The Bonding BillThe Corrector just received a short update on MSU –Northern’s proposed funding for the Diesel Facility from HD 33 Representative Kris Hansen. When it comes to funding for the university system is the “All or Nothing” approach really the best for the system as a whole? Read Representative Hansen’s letter and tell us what you think.
I am getting many questions about what is going on with HB 439, better known as the “Bonding Bill.” Emails have been circulating that Representative Warburton and I have “voted against Northern.” This is not true. If we had voted differently, we know the bill would have died on the floor that day. We did not have the votes to pass it.
The bonding bill originally introduced did not include Northern. Representative Belcourt, who is on the Appropriations Committee, introduced an amendment and Representative Warburton testified at the hearing. Northern’s building was successfully amended into the bill.
However, Northern’s project is now part of a huge bill that has a $97.8 million dollar price tag. And that price tag is not just writing a check and spending money. That price tag is for the state to issue bonds and put the state in debt. The state would be on the hook for principal and interest payments for twenty years. Additionally, there will be operations and maintenance costs to the state of upwards of $10 million per year. The price of the bonding bill is a huge debt of the state and unpalatable to many republicans in a time when the federal debt has topped 14 trillion and our nation as a whole is losing fiscal credibility worldwide. Additionally, many of the projects look and smell a lot like pork, making it very unlikely we could get a 2/3 majority of the House of Representatives to vote for it.

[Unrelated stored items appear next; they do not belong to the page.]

Lemma packed_generic_wp body k s v :
  fixed_size t = false -> Inv s -> wf v ->
  avail s = WriteVarint32ToArray (zlen body) ++ body ++ k -> zlen body <= INT_MAX ->
  CurrentPosition s + zlen (avail s) < INT_MAX -> size v + zlen body <= INT_MAX ->
  wp (ReadPackedPrimitive_generic t AllocateAtLeast ArenaAllocate) (s, v) (packed_read s v body k).
Proof.
  intros E HI Hv Ea Hb Hp Hmax. pose proof (zlen_nonneg body).
  unfold ReadPackedPrimitive_generic. apply wp_bind, on_fst_wp.
  wp_use (read_size_wp (zlen body) (body ++ k)); [done|lia|done|].
  intros r s1 (-> & Hf & Hm & Ea1). cbn. apply wp_bind, on_fst_wp.
  pose proof (avail_fits s1 ltac:(apply Hm)) as Hfit. rewrite Ea1, zlen_app in Hfit.
  assert (CurrentPosition s1 = CurrentPosition s + (zlen (avail s) - zlen (body ++ k))) as Ep1
    by apply Hm.
  wp_use PushLimit_wp; [apply Hm|]. intros old s2 (-> & Hf2 & Hr & Ha2).
  specialize (Ha2 ltac:(lia)). rewrite Ea1, ztake_app_exact in Ha2 by done.
  assert (current_limit_ s2 = CurrentPosition s1 + zlen body /\
          CurrentPosition s2 = CurrentPosition s1 /\ current_limit_ s2 <= current_limit_ s1)
    as (El2 & Ep2 & Hle).
  { destruct Hr as (_ & Hcfg & Hpos & _). unfold cfg in Hcfg. simplify_eq/=.
    pose proof (zlen_nonneg k). rewrite Hpos.
    match goal with HH : current_limit_ s2 = _ |- _ => rewrite HH end.
    case_cmp; simpl; lia. }
  apply wp_bind, wp_getS. apply wp_bind. cbv beta.
  assert (current_limit_ s2 < INT_MAX) by (pose proof (zlen_nonneg k); zl).
  assert (BytesUntilLimit s2 = zlen body) as Eb.
  { rewrite budget; [by rewrite Ha2|apply Hr|by rewrite Ha2, El2, Ep2|done]. }
  wp_use packed_loop_wp; try done; [apply Hr|by rewrite Ha2; lia| |rewrite Ha2; lia|].
  { cbn. rewrite Eb, Ha2. unfold zlen. lia. }
  cbn. rewrite Eb, Ha2. replace (Z.to_nat (zlen body)) with (length body) by (unfold zlen; lia).
  intros ok [s3 v3] (Hg & _ & Hf3 & Hl).
  assert (packed_spec t body = all_spec t (length body) body) as Espec
    by (unfold packed_spec; by rewrite E).
  unfold packed_read. rewrite Espec.
  destruct (all_spec t (length body) body) as [vs [|]]; simpl in *; destruct Hl as [-> Hl]; simpl.
  - apply wp_bind, on_fst_wp.
    assert (Hl' := Hl). destruct Hl' as (HI3 & Hcfg3 & _).
    wp_use PopLimit_wp; [done|eapply pop_limit_ok; [|exact Hr|..]; try done; [apply Hm|]|].
    { destruct Hr as (_ & Hcfg & _). unfold cfg in Hcfg. simplify_eq/=. congruence. }
    intros [] s4 (H4 & _ & _). apply wp_ret. split_and!; try done; simpl.
    replace (zlen (avail s) - zlen k)
      with ((zlen (avail s) - zlen (body ++ k)) + (zlen body - zlen (@nil byte))) by zl.
    eapply moved_trans; [rewrite Ea; zl|zl|done|].
    rewrite Ha2 in Hl. eapply relimited_trans; [exact Hr|exact Hl|exact H4].
  - apply wp_ret. split_and!; try done. apply Hl.
Qed.

Lemma raw_elements_app n body k :
  fixed_size t = true -> zlen body = Z.of_nat n * sizeof t ->
  raw_elements t n (ztake (zlen body) (body ++ k)) = raw_elements t n body.
Proof. intros. by rewrite ztake_app_exact. Qed.

(** The fast path: the bytes are copied over entries that [Resize] made. *)
Lemma packed_memcpy_wp n body k s v :
  fixed_size t = true -> Inv s -> wf v ->
  avail s = body ++ k -> zlen body = Z.of_nat n * sizeof t ->
  size v + zlen body <= INT_MAX ->
  wp (on_snd (Resize (sizeof t) AllocateAtLeast ArenaAllocate (size v + Z.of_nat n) 0) ;;;
      let* (ok, bytes) := on_fst (ReadRaw (zlen body)) in
      copy_into t (size v) (Z.of_nat n) bytes ;;;
      if negb ok then on_snd (Truncate (sizeof t) (size v)) ;;; ret false
      else ret true) (s, v) (fun ok sv =>
    grown (raw_elements t n body) v sv.2 /\ ok = true /\ moved (zlen body) s sv.1).
Proof.
  intros E HI Hv Ea Hb Hmax. pose proof (fixed_wire t E) as (_ & Hsz & _).
  pose proof (wf_size _ (sizeof_cases t) v Hv) as Hs. pose proof (zlen_nonneg (elems v)).
  assert (size v + Z.of_nat n <= INT_MAX) by lia.
  apply wp_bind, on_snd_wp.
  wp_use (@resize_wp Z); [by apply sizeof_cases|done..|lia|].
  intros [] v1 (Hv1 & E1 & _). apply wp_bind, on_fst_wp. wp_use ReadRaw_wp; [done|lia|].
  intros [ok out] s1 (Hm & _ & -> & ->). pose proof (zlen_nonneg k).
  rewrite Ea, zlen_app, Z.min_l in Hm by lia.
  rewrite (proj2 (Z.leb_le _ _)) by (rewrite Ea, zlen_app; lia).
  rewrite Ea, ztake_app_exact by done. unfold copy_into. apply wp_bind, on_snd_wp, wp_modS.
  apply wp_ret. simpl. rewrite Nat2Z.id.
  assert (ztake (size v) (elems v1) = elems v) as ->.
  { rewrite E1, (ztake_all (size v + _)) by lia. by apply ztake_app_exact. }
  split; [|done]. split; [|done].
  apply same_length_wf; [done|]. rewrite E1, !length_app, length_raw_elements, length_replicate.
  rewrite (ztake_all (size v + _)) by lia. lia.
Qed.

Knowing this was the case, I asked Chancellor Trocki in late February if he would like me to bring a bill seeking an appropriation just for Northern. An appropriation is not debt. An appropriation says we have money we are willing to spend right now with no debt. Several fiscally conservative republicans have confirmed to me that they see Northern’s diesel program as beneficial to the state as a whole, especially given the oil boom in the east where trucks and equipment need qualified mechanics to ensure progress in the oil fields. I am confident I had at least a reasonable chance to get an appropriation bill passed. However, Frank spoke with “the system,” some unnamed “they” who told him to “toe-the-line” and not seek anything for Northern outside of what the U-system was supporting. I did not bring the bill based on that answer. In hindsight, that was clearly a mistake on my part, and I expect Frank Trocki may now believe it was a mistake on his part also.
Still uncertain that the big bonding bill could pass the House, in mid-march, I called Regent Lynn Hamilton to discuss a new bonding bill. I asked her about what the university system’s priorities are. I had a second bonding bill drafted based on the regents’ priorities. That bill is HB 635. It includes new facilities for Northern, the Missoula COT, and MSU-Billings. It also includes five deferred maintenance projects including $1 million in renovations at the ag experiment stations.
The hearing on HB 635 was held on March 24. No one from the U-system showed up in support of the bill. No one. The U-system made a decision to support only the big bill and did not even testify in support of a bill that included projects taken directly from its own priority list.
Last week, I spoke with the sponsor of the big bill. I told him I was still concerned that some of the “pork” projects in the bill would kill the bill. He told me to just stop talking about it and vote for the bill. He said “this is the process, you have to give to get.” Now we are facing a final vote and the bill, including Northern's project, may die in the House.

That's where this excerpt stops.